> _Data records_:
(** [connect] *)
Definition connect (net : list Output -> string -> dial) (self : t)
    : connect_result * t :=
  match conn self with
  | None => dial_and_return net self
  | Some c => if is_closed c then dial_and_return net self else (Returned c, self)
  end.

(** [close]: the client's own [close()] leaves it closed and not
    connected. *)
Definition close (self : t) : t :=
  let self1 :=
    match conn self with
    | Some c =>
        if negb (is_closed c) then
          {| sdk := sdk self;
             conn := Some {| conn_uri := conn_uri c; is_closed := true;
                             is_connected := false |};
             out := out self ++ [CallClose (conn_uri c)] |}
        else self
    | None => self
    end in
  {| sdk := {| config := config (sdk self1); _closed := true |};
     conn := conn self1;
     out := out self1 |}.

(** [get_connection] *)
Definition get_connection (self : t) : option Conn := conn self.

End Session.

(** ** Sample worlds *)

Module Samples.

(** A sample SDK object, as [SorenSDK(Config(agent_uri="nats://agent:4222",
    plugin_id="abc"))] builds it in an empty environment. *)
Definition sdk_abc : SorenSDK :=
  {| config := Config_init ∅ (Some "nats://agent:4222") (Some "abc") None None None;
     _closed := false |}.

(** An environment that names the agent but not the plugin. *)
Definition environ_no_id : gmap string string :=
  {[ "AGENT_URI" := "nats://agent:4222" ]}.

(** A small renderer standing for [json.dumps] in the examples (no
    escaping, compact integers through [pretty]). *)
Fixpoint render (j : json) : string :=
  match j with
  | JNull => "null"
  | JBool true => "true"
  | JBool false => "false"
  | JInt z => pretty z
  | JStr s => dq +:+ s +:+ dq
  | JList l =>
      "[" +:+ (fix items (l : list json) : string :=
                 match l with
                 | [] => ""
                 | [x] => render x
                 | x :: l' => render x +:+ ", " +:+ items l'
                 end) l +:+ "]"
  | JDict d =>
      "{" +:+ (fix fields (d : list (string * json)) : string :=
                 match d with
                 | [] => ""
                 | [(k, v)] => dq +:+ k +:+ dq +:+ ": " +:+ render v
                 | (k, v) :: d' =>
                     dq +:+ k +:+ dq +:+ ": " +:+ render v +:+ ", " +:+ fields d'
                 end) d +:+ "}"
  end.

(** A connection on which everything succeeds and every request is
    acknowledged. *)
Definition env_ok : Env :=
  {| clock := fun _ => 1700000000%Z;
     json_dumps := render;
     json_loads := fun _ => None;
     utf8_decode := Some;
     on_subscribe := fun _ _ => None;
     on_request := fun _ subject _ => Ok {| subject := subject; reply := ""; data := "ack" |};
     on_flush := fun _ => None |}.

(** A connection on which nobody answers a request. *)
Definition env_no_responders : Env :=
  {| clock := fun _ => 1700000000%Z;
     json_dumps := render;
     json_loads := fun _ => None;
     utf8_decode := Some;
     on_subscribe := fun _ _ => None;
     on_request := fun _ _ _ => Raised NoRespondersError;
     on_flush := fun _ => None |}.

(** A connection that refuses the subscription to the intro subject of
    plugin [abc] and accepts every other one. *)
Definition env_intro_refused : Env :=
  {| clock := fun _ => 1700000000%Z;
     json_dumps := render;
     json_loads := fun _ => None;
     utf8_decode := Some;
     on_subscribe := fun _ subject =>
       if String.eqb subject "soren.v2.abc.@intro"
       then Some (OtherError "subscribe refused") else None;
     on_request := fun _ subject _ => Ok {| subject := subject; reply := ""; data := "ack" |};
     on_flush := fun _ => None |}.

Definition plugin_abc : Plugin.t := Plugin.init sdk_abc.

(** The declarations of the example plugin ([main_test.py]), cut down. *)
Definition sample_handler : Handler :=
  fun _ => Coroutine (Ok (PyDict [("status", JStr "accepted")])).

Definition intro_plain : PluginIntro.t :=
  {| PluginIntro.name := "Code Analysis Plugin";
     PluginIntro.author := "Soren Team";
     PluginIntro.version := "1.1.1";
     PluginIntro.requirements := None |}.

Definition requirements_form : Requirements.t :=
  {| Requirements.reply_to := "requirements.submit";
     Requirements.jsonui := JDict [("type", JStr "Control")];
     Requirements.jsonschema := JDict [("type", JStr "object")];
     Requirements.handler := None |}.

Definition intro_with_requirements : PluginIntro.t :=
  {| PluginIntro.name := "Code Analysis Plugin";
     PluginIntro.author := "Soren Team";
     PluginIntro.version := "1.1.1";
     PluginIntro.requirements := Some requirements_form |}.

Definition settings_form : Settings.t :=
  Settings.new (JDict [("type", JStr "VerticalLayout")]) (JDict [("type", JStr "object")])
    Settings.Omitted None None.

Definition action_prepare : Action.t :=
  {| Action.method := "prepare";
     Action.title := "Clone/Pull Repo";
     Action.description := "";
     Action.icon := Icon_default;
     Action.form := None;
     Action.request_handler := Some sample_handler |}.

> _Exercise instructions_:
Give only the lines from the one holding "conn := conn self1;" through the one holding "(** An environment", each restated exactly as it appears above.

> _Task result_:
     conn := conn self1;
     out := out self1 |}.

(** [get_connection] *)
Definition get_connection (self : t) : option Conn := conn self.

End Session.

(** ** Sample worlds *)

Module Samples.

(** A sample SDK object, as [SorenSDK(Config(agent_uri="nats://agent:4222",
    plugin_id="abc"))] builds it in an empty environment. *)
Definition sdk_abc : SorenSDK :=
  {| config := Config_init ∅ (Some "nats://agent:4222") (Some "abc") None None None;
     _closed := false |}.

(** An environment that names the agent but not the plugin. *)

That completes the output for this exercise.